Contentious Hearings Held in Maine Courts

Contentious Hearings Held in Maine Courts

The safety of women in shelters, the rights of parents to direct their children’s medical care and the issue of biological males competing in women’s sports are all up for discussion in the state of Maine.

May 6 beginning at 9 a.m., the legislature’s joint judiciary committee held public hearings on five different bills related to these issues. It seems to be an uphill fight in the Democrat-controlled committee.

Two of the bills would ban biological males from competing in women’s sports, with one bill covering schools in general and the other covering schools that receive federal funding.

Carroll Conley, executive director of the Christian Civic League of Maine, told Decision that many people who privately support the bills are afraid to testify in support of them for fear of repercussions. Several people submitted written testimony in support of the bills, however, including Jennifer Wagner-Assali, an orthopedic surgeon who has competed as an elite semi-professional cyclist. In 2018, she took third place in the 200-meter sprint at the UCI Masters Track Cycling World Championships. The winner, who at the time went by the name Rachel McKinnon and now is known as Veronica Ivy, is a biological male. Wagner-Assali has been outspoken about the unfairness of biological males competing in women’s events.

The bill to protect women’s shelters, sponsored by Sen. Lisa Keim (R-Oxford), would exempt privately owned and operated women’s shelters from public accommodation requirements. Without the exemption, women’s shelters would need to allow biological males who identify as female to share facilities with women who already fear for their safety.

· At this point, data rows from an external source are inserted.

(** C28: a replaying decoder whose [decode] gives up when the replaying buffer
    lacks bytes, and leaves its object and state as they were at the checkpoint,
    reports the frames of the stream, in order and nothing else, however the
    stream is cut into messages; it ends with the object, the state and the bytes
    held back of the uncut stream, and no message raises an exception. *)
Theorem replaying_segments (o : ByteOrder) (unfold : bool) (fuel : nat) (d : D) (st : Z)
    (messages : list I) (q : list Z) :
  decoder_ok (d, st) -> stable (d, st) q -> Forall wf messages -> concat (map queue messages) = q ->
  zlen q <= 2 ^ 30 -> (length q < fuel)%nat ->
  exists h, receiveAll (DynamicChannelBuffer.dynamicBuffer o) unfold fuel messages (new d st) = (Ok tt, h) /\
    map event_bytes (concat (map message_event (sent h))) = fst (fst (runAll (d, st) q)) /\
    (self h, handlerState h) = snd (fst (runAll (d, st) q)) /\
    pending (view h) = snd (runAll (d, st) q).
Proof.
  intros Hd Hs Hw <- Hq Hfuel.
  destruct (dynamicBuffer_fresh (N := N) o) as (c & Ec & Hc & Hqc & Hwc & Hlc).
  assert (forall c', DynamicChannelBuffer.dynamicBuffer o = Ok c' -> wf c' /\ queue c' = []) as Hfresh
    by (intros c' Ec'; rewrite Ec in Ec'; injection Ec' as <-; auto).
  assert (handler_ok (view (new (C := C) (F := F) d st))) as Hh
    by (split; [exact Hd | discriminate | reflexivity]).
  destruct (receiveAll_replay (RA := RA) (DynamicChannelBuffer.dynamicBuffer o) unfold Hfresh fuel messages
    (new (C := C) (F := F) d st)) as (h & E & Hr); try assumption; [discriminate | |].
  - exists c. split; [exact Ec|]. change (limit c) with (dynamic_limit c). lia.
  - exists h. split; [exact E|]. destruct Hr as [_ (evs & Hsent & He) Hself Hp _].
    cbn in Hsent. subst evs. split; [exact He | split; [exact Hself | exact Hp]].
Qed.
End Connection.

(** ** What a decoder reads

    The operations of the replaying buffer on a buffer with enough bytes, and
    without. *)
Section Reads.
Context {D B F : Type} {RB : RawBuffer B} {RS : ReadSpec B} {WB : WriteBuffer B}.
Abbreviation ST := (dstate D B F).

Lemma guarded_readable {A} n (m : M (ReplayingDecoderBuffer.t B) A) dflt b need term :
  wf b ->
  ReplayingDecoderBuffer.guarded (ReplayingDecoderBuffer.checkReadableBytes n) m dflt (MkReplay b need term)
  = if zlen (queue b) <? n then (Ok dflt, MkReplay b true term) else m (MkReplay b false term).
Proof.
  intros H. unfold ReplayingDecoderBuffer.guarded, ReplayingDecoderBuffer.checkReadableBytes. mstep.
  unfold id. cbn [ReplayingDecoderBuffer.buffer]. rewrite readableBytes_queue, Z.geb_leb by exact H.
  unfold ReplayingDecoderBuffer.set_needMore. mstep. unfold bind, ret.
  destruct (Z.leb_spec n (zlen (queue b))), (Z.ltb_spec (zlen (queue b)) n); try lia; reflexivity.
Qed.

Lemma on_replayable_eq {A} (m : M (ReplayingDecoderBuffer.t B) A) d r c st ck (l : list (message F)) :
  on_replayable m (MkD d r c st ck l : ST) = (fst (m r), MkD d (snd (m r)) c st ck l).
Proof. unfold on_replayable, zoom. cbn. destruct (m r). reflexivity. Qed.

Lemma consume_cons (b : B) v q : wf b -> queue b = v :: q ->
  wf (consume 1 b) /\ queue (consume 1 b) = q.
Proof.
  intros H Hq. pose proof (zlen_nonneg q).
  assert (zlen (queue b) = 1 + zlen q) as Hz by (rewrite Hq; apply zlen_cons).
  split; [apply consume_wf; [exact H | lia]|]. rewrite consume_queue by (exact H || lia).
  rewrite Hq. reflexivity.
Qed.

Lemma replay_readByte (b : B) v q d need term c st ck (l : list (message F)) :
  wf b -> queue b = v :: q ->
  on_replayable ReplayingDecoderBuffer.readByte (MkD d (MkReplay b need term) c st ck l : ST)
  = (Ok v, MkD d (MkReplay (consume 1 b) false term) c st ck l).
Proof.
  intros H Eq. assert (zlen (queue b) = 1 + zlen q) as Hz by (rewrite Eq; apply zlen_cons).
  pose proof (zlen_nonneg q).
  assert (i8 (front b 1) = v) as Ev.
  { unfold front. rewrite Eq. change (zsub (v :: q) 0 1) with [v]. apply decode_1.
    pose proof (queue_i8 b H) as Hi. rewrite Eq in Hi. inversion Hi. assumption. }
  rewrite on_replayable_eq. unfold ReplayingDecoderBuffer.readByte. rewrite guarded_readable by exact H. zif.
  unfold ReplayingDecoderBuffer.on_buffer, zoom. cbn [ReplayingDecoderBuffer.buffer].
  rewrite readByte_spec by exact H. zif. cbn [fst snd]. rewrite Ev. reflexivity.
Qed.

Lemma replay_skipBytes (b : B) n d need term c st ck (l : list (message F)) :
  wf b -> 0 <= n <= zlen (queue b) ->
  on_replayable (ReplayingDecoderBuffer.skipBytes n) (MkD d (MkReplay b need term) c st ck l : ST)
  = (Ok tt, MkD d (MkReplay (consume n b) false term) c st ck l).
Proof.
  intros H Hn. pose proof (queue_max b H).
  rewrite on_replayable_eq. unfold ReplayingDecoderBuffer.skipBytes. rewrite guarded_readable by exact H. zif.
  unfold ReplayingDecoderBuffer.on_buffer, zoom. cbn [ReplayingDecoderBuffer.buffer].
  rewrite skipBytes_spec by (exact H || lia). zif. reflexivity.
Qed.

Context {N : Type} {RN : RawBuffer N} {RSN : ReadSpec N} {WN : WriteBuffer N} {QN : QueueSpec N}
  {FN : ChannelBufferFactory N} {FSN : FactorySpec N}.

Lemma replay_readBytesLen (b : B) n d need term c st ck (l : list (message F)) :
  wf b -> 0 <= n <= zlen (queue b) ->
  exists f b', on_replayable (ReplayingDecoderBuffer.readBytesLen (N := N) n) (MkD d (MkReplay b need term) c st ck l : ST)
    = (Ok f, MkD d (MkReplay b' false term) c st ck l) /\ (wf f /\ queue f = zsub (queue b) 0 n) /\
    (n < zlen (queue b) -> b' = consume n b) /\
    (0 < n -> n = zlen (queue b) -> readerIndex b' = 0).
Proof.
  intros H Hn. destruct (readBytesLen_spec (N := N) b n H Hn) as (f & b' & Ef & Hf).
  exists f, b'. split; [|exact Hf].
  rewrite on_replayable_eq. unfold ReplayingDecoderBuffer.readBytesLen. rewrite guarded_readable by exact H. zif.
  unfold ReplayingDecoderBuffer.on_buffer, zoom. cbn [ReplayingDecoderBuffer.buffer]. rewrite Ef. reflexivity.
Qed.
End Reads.

(** ** The documented way to write one

    [IntegerHeaderFrameDecoder] of the class comment of [ReplayingDecoder]:
    [return buf.readBytes(buf.readInt())]. *)
Module IntegerHeaderFrameDecoder.
Section Decode.
Context {D B N : Type} {RB : RawBuffer B} {RN : RawBuffer N} {WN : WriteBuffer N} {FN : ChannelBufferFactory N}.

Definition decode (st : Z) : M (dstate D B N) (message N) :=
  let! length := on_replayable ReplayingDecoderBuffer.readInt in
  let! frame := on_replayable (ReplayingDecoderBuffer.readBytesLen length) in
  ret (Message frame).

#[global] Instance decoding : ReplayDecoding D B N := {|
  ReplayingDecoder.decode := decode;
  ReplayingDecoder.decodeLast := decode;
|}.
End Decode.
End IntegerHeaderFrameDecoder.

Section Documented.
Context {D B N : Type} {RB : RawBuffer B} {RS : ReadSpec B} {WB : WriteBuffer B}.
Context {RN : RawBuffer N} {RSN : ReadSpec N} {WN : WriteBuffer N} {QN : QueueSpec N}
  {FN : ChannelBufferFactory N} {FSN : FactorySpec N}.
Abbreviation ST := (dstate D B N).

(** The documented replaying decoder works for no frame on its own: with less
    than the four bytes of the header it does not wait for more but makes the
    connection fail, and a frame that arrives whole in a buffer read from its
    first byte makes it fail as well, since the last read empties the buffer by
    moving its indexes to 0. *)
Theorem documented_decoder_throws (unfold : bool) (fuel : nat) (d : D) (b : B) (need : bool)
    (st ck : Z) (l : list (message N)) :
  wf b -> queue b <> [] ->
  zlen (queue b) < 4 \/ (readerIndex b = 0 /\ zlen (queue b) = 4 + i32 (front b 4) /\ 0 < i32 (front b 4)) ->
  exists s, callDecode (RD := IntegerHeaderFrameDecoder.decoding) unfold (S fuel)
    (MkD d (MkReplay b need false) true st ck l) = (Err IllegalStateException, s) /\ fired s = l.
Proof.
  intros H Hq Hcase. pose proof (zlen_nonneg (queue b)) as Hz.
  assert (exists f b' need', IntegerHeaderFrameDecoder.decode st (MkD d (MkReplay b need false) true st (readerIndex b) l)
    = (Ok (Message f), MkD d (MkReplay b' need' false) true st (readerIndex b) l) /\
    readerIndex b' = readerIndex b) as (f & b' & need' & Ed & Hr').
  { unfold IntegerHeaderFrameDecoder.decode. unfold bind at 1. rewrite on_replayable_eq.
    unfold ReplayingDecoderBuffer.readInt at 1 2. rewrite guarded_readable by exact H.
    destruct Hcase as [Hlt|(Hr0 & Hlen & Hpos)].
    - zif. cbn [fst snd]. unfold bind at 1. rewrite on_replayable_eq.
      unfold ReplayingDecoderBuffer.readBytesLen. rewrite guarded_readable by exact H. zif.
      eexists _, _, _. split; reflexivity.
    - zif. unfold ReplayingDecoderBuffer.on_buffer at 1 2, zoom. cbn [ReplayingDecoderBuffer.buffer].
      rewrite readInt_spec by exact H. zif. cbn [fst snd].
      assert (wf (consume 4 b)) as Hw4 by (apply consume_wf; [exact H | lia]).
      assert (zlen (queue (consume 4 b)) = i32 (front b 4)) as Hq4.
      { rewrite consume_queue by (exact H || lia). unfold zlen in *. rewrite length_drop. lia. }
      destruct (readBytesLen_spec (N := N) (consume 4 b) (i32 (front b 4)) Hw4) as (f & b' & Ef & _ & _ & H0); [lia|].
      unfold bind at 1. rewrite on_replayable_eq. unfold ReplayingDecoderBuffer.readBytesLen, ReplayingDecoderBuffer.with_buffer.
      cbn [ReplayingDecoderBuffer.needMore ReplayingDecoderBuffer.terminated]. rewrite guarded_readable by exact Hw4. zif.
      unfold ReplayingDecoderBuffer.on_buffer, zoom. cbn [ReplayingDecoderBuffer.buffer]. rewrite Ef. cbn [fst snd].
      eexists _, _, _. split; [reflexivity|]. rewrite Hr0. apply H0; lia. }
  rewrite (callDecode_turn (RD := IntegerHeaderFrameDecoder.decoding) _ _ _ _ _ _ _ _ _ _ _ _ _ _ _ H Hq Ed).
  rewrite Hr', !Z.eqb_refl. eexists. split; reflexivity.
Qed.

End Documented.

(** ** A decoder of pairs

    A frame is two bytes; the first one is kept in the decoder behind a
    checkpoint. *)
Section Pairs.
Context {B : Type} {RB : RawBuffer B} {RS : ReadSpec B}.

Definition decode_pair (st : Z) : M (dstate Z B (list Z)) (message (list Z)) :=
  let! v := on_replayable ReplayingDecoderBuffer.readByte in
  let! s := gets id in
  if ReplayingDecoderBuffer.needMoreBytes (replayable s) then ret EMPTY_MESSAGE
  else if st =? 0 then
    modify (with_decoder v) ;!
    checkpointState 1 ;!
    ret EMPTY_MESSAGE
  else
    checkpointState 0 ;!
    ret (Message [decoder s; v]).

#[local] Instance pair_decoding : ReplayDecoding Z B (list Z) := {|
  ReplayingDecoder.decode := decode_pair;
  ReplayingDecoder.decodeLast := decode_pair;
|}.

Definition pair_next (d : Z * Z) (q : list Z) : outcome (Z * Z) :=
  match q with
  | [] => MkOutcome d [] None 0
  | v :: _ =>
      if snd d =? 0 then MkOutcome (v, 1) [] None 1
      else MkOutcome (fst d, 0) [] (Some [fst d; v]) 1
  end.

#[local] Instance pair_spec : DecoderSpec (Z * Z) (list Z).
Proof.
  refine {| frame_bytes := id; next := pair_next; decoder_ok _ := True |}; intros d q; intros; destruct q as [|v q];
    unfold pair_next in *; try destruct (snd d =? 0); cbn in *; rewrite ?zlen_cons; try pose proof (zlen_nonneg q);
    change (@zlen Z []) with 0 in *; first [discriminate | congruence | lia | solve [auto]].
Defined.

#[local] Instance pair_stable : StableDecoder (Z * Z) (list Z).
Proof.
  refine {| stable _ _ := True |}; [|auto].
  intros d [|v q] x _ _ Hq _; [contradiction | reflexivity].
Defined.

Again, the bill faces a tough road.

“There is such great fear of repercussion that not one shelter in Maine will speak up in support of my bill,” Keim wrote in an email to Decision, “and only one shelter worker will take part in the public hearing.” Keim said the shelter worker assumes that her employer, after learning of the worker’s support for Keim’s bill, will either fire her or make her working conditions so intolerable that she will leave.

Keim described the need for the shelter bill this way:

“The women in shelters are emotionally fragile, often victims of domestic violence and rape. Without customary support systems, they are alone. Even if they did possess the mental fortitude to stand up for themselves, which is highly unlikely given their downtrodden life circumstance, they dare not speak the truth because they will be vilified as transphobic and risk losing the only place of belonging, the only tribe, they have. Forcing shelters to house biological men scoffs at common decency, as women become victims to an ideology that must silence truth in its hostile battle for legitimacy.”

Keim is also co-sponsoring a bill that would prohibit physical examinations, surgical procedures, vaccine administrations and drug prescriptions for a minor without the permission of a parent or guardian. A related bill would require that if a health care facility maintains a minor’s records electronically, then those records must be provided to any person who is authorized to access the minor’s health care records. This would be an additional safeguard for parents to be able to direct their children’s health care.

Democrats hold a 7-5 majority over Republicans on the committee, with the final member being an independent who consistently votes liberal on social issues.